* _Problem to work on_:
Everything in the data below should be restated word for word.
** Opening Given records block **
(* ===== verification/OHTableSpec.v ===== *)
(** * The hash table implements a map

    The table of [OHTable] over any ORAM that satisfies [ObliviousRamSpec]:
    the records of its blocks form one flat table for which the invariant of
    [RobinHood] holds; a put that reports success stores its record under the
    key and no other, the insertion loop ends, and a get returns the record of
    the key. *)

From S2P Require Import Prelude Errors Util Bucket PositionMap Statistics PathOram PathOramSpec OramInterface OHTable RobinHood.
Local Open Scope nat_scope.
#[local] Opaque raw_hash.

(** ** Records of a block *)

Lemma records_per_block_eq : records_per_block = 24.
Proof. done. Qed.

Lemma block_words : BLOCK_DATA_SIZE_QWORDS = 24 * RECORD_SIZE.
Proof. done. Qed.

Lemma record_at_lookup bd i k : k < RECORD_SIZE -> record_at bd i !! k = bd !! (i * RECORD_SIZE + k).
Proof. intros Hk. unfold record_at. by rewrite lookup_take_lt, lookup_drop by done. Qed.

Lemma record_at_length bd i : length bd = BLOCK_DATA_SIZE_QWORDS -> i < 24 -> length (record_at bd i) = RECORD_SIZE.
Proof.
  intros Hl Hi. unfold record_at. rewrite length_take, length_drop, Hl, block_words. unfold RECORD_SIZE. lia.
Qed.

Lemma set_record_length bd i r : length bd = BLOCK_DATA_SIZE_QWORDS -> i < 24 -> length r = RECORD_SIZE ->
  length (set_record bd i r) = BLOCK_DATA_SIZE_QWORDS.
Proof.
  intros Hl Hi Hr. unfold set_record. rewrite !length_app, length_take, length_drop, Hl, Hr, block_words.
  unfold RECORD_SIZE. lia.
Qed.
** Closing Given records block **
* _Result below_:
(* ===== verification/OHTableSpec.v ===== *)
(** * The hash table implements a map

    The table of [OHTable] over any ORAM that satisfies [ObliviousRamSpec]:
    the records of its blocks form one flat table for which the invariant of
    [RobinHood] holds; a put that reports success stores its record under the
    key and no other, the insertion loop ends, and a get returns the record of
    the key. *)

From S2P Require Import Prelude Errors Util Bucket PositionMap Statistics PathOram PathOramSpec OramInterface OHTable RobinHood.
Local Open Scope nat_scope.
#[local] Opaque raw_hash.

(** ** Records of a block *)

Lemma records_per_block_eq : records_per_block = 24.
Proof. done. Qed.

Lemma block_words : BLOCK_DATA_SIZE_QWORDS = 24 * RECORD_SIZE.
Proof. done. Qed.

Lemma record_at_lookup bd i k : k < RECORD_SIZE -> record_at bd i !! k = bd !! (i * RECORD_SIZE + k).
Proof. intros Hk. unfold record_at. by rewrite lookup_take_lt, lookup_drop by done. Qed.

Lemma record_at_length bd i : length bd = BLOCK_DATA_SIZE_QWORDS -> i < 24 -> length (record_at bd i) = RECORD_SIZE.
Proof.
  intros Hl Hi. unfold record_at. rewrite length_take, length_drop, Hl, block_words. unfold RECORD_SIZE. lia.
Qed.

Lemma set_record_length bd i r : length bd = BLOCK_DATA_SIZE_QWORDS -> i < 24 -> length r = RECORD_SIZE ->
  length (set_record bd i r) = BLOCK_DATA_SIZE_QWORDS.
Proof.
  intros Hl Hi Hr. unfold set_record. rewrite !length_app, length_take, length_drop, Hl, Hr, block_words.
  unfold RECORD_SIZE. lia.
Qed.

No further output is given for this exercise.